The easiest way for me is to remember that any and all current found on the ungrounded conductor must also be equally found on the grounded conductor. Any difference of current between the two and the GFCI will trip. When sharing neutral with multiple branch circuits, the neutral current can obviously be different than the current on any one of the ungrounded conductors. This will trigger a GFCI fault.

Bob
 

hurk27

Senior Member
Re: GFCI circuit breakers

By Tshea: Can you replace the 1st receptacle, on each phase, with a GFCI receptacle?
Yes at the first point where the two legs split up and no longer share the neutral as they go there own ways. We do this all the time to cut down on home runs in a large house. If you split fed the receptacles ( this is where you would have broke the tabs on the receptacles to have each side of the receptacle on its own circuit) then you will have to do some wiring to separate them to allow each receptacle to have it's own neutral from the point the multiwire splits up. but once you make your run from the multi-wire split to the first receptacle (GFCI) you can not use any shared neutral after this point.
I believe this is what Luke was referring to.
Maybe Ed will post a diagram to make this more clear?

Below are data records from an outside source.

Lemma results_change_only_on_success (st : State) (ev : Event) :
  is_success ev = false -> results (step st ev) = results st.
Proof.
  intros H. destruct ev as [d | id [data |] |].
  - apply (step_without_settle st (Elapse d) eq_refl).
  - unfold step. destruct (pending id st); [| reflexivity].
    unfold resume. cbn in H. rewrite H. reflexivity.
  - unfold step. destruct (pending id st); reflexivity.
  - reflexivity.
Qed.

(** X12.  Once the leaderboard is on screen it stays as it is until
    another SUCCESS response is handled: progress updates and
    failures that arrive late, time and teardown change the snapshot
    at most, never the table. *)
Theorem leaderboard_stays
    (st : State) (rs : list ModelResult) (evs : list Event) :
  results st = Some rs ->
  forallb (fun ev => negb (is_success ev)) evs = true ->
  render (run st evs) = Leaderboard (rows rs).
Proof.
  revert st. induction evs as [| ev evs IH]; intros st Hr Hevs.
  - unfold render. cbn. rewrite Hr. reflexivity.
  - change (run st (ev :: evs)) with (run (step st ev) evs).
    cbn in Hevs. apply andb_true_iff in Hevs. destruct Hevs as [Hev Hevs].
    apply negb_true_iff in Hev.
    apply IH; [| exact Hevs].
    rewrite (results_change_only_on_success st ev Hev). exact Hr.
Qed.

Lemma leaderboard_stays_witness :
  pending 0 Scenario.shown_with_one_pending = true /\
  taskStatus
    (run Scenario.shown_with_one_pending
         [Settle 0 (Fulfilled (Scenario.running 1 3)); Elapse 9000; Unmount])
  = Scenario.running 1 3 /\
  render
    (run Scenario.shown_with_one_pending
         [Settle 0 (Fulfilled (Scenario.running 1 3)); Elapse 9000; Unmount])
  = Leaderboard (rows [Scenario.A; Scenario.B]).
Proof.
  split; [reflexivity |]. split; [reflexivity |].
  apply (leaderboard_stays Scenario.shown_with_one_pending
           [Scenario.A; Scenario.B]
           [Settle 0 (Fulfilled (Scenario.running 1 3)); Elapse 9000; Unmount]
           eq_refl eq_refl).
Defined.

Lemma only_request_pending (id : nat) (st : State) :
  in_flight st = [id] -> pending id st = true.
Proof.
  intros H. unfold pending. rewrite H. cbn. rewrite Nat.eqb_refl. reflexivity.
Qed.

Lemma after_last_success (st : State) (id : nat) (data : Payload.t) :
  in_flight st = [id] ->
  status data = "SUCCESS"%string ->
  forall evs,
    results (run (step st (Settle id (Fulfilled data))) evs)
    = Payload.results data /\
    taskStatus (run (step st (Settle id (Fulfilled data))) evs)
    = taskStatus st /\
    fetches (run (step st (Settle id (Fulfilled data))) evs) = fetches st.
Proof.
  intros Hone Hs evs.
  pose proof (only_request_pending id st Hone) as Hp.
  destruct (success_stops_polling st id data Hp Hs) as (Hr & _ & _ & Hc & Hf).
  assert (Hst : step st (Settle id (Fulfilled data))
                = clearInterval
                    (setResults (Payload.results data)
                       (set_in_flight
                          (List.remove Nat.eq_dec id (in_flight st)) st))).
  { unfold step. rewrite Hp. unfold resume. rewrite Hs. reflexivity. }
  destruct (run_when_quiet evs (step st (Settle id (Fulfilled data))) Hc)
    as [H1 H2].
  { rewrite Hst. cbn. rewrite Hone. cbn.
    destruct (Nat.eq_dec id id); [reflexivity | contradiction]. }
  rewrite H1, H2. repeat split.
  - exact Hr.
  - rewrite Hst. reflexivity.
  - apply Hf.
Qed.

What would we do without Ed? :D

[ March 04, 2005, 06:39 PM: Message edited by: hurk27 ]
 

ray94553

Member
Re: GFCI circuit breakers

Imagine a donut shaped transformer (commonly called toroid and used as Current Tranformer abbrieviated CT) with the phase wire and the neutral wires looped several times through the center. Now attach the wires from the CT to an Ammeter. When current flows in the phase wire an equal amount of current will flow in the opposite direction in the neutral wire (wheather the neutral on the XFR is grounded or not, and you could use all the ungrounded wires feeding a 208 or 240 load) As long as all the currents flowing in the phase and or neutral wires algabraiclly sum to zero there will be no current flowing in the CT and the ammeter will read zero. However if the current in any leg of the power circuit does not carry it's share of the circuit current current will flow in the CT circuit and the ammeter will read the current.
The amount of current flowing in the CT circuit will be directly proportional to the amount of unbalance in the power (primary) circuit multiplied by the number of times the primary wires loop the CT. With the proper calculations an electronic relay could replace the ammeter that would trip the primary circuit when the current in the CT (secondary) circuit reached the fault level, (in GFI devices for 120V circuits this is micro amps)

I have a drawing in Power point but i dont know how to paste it in.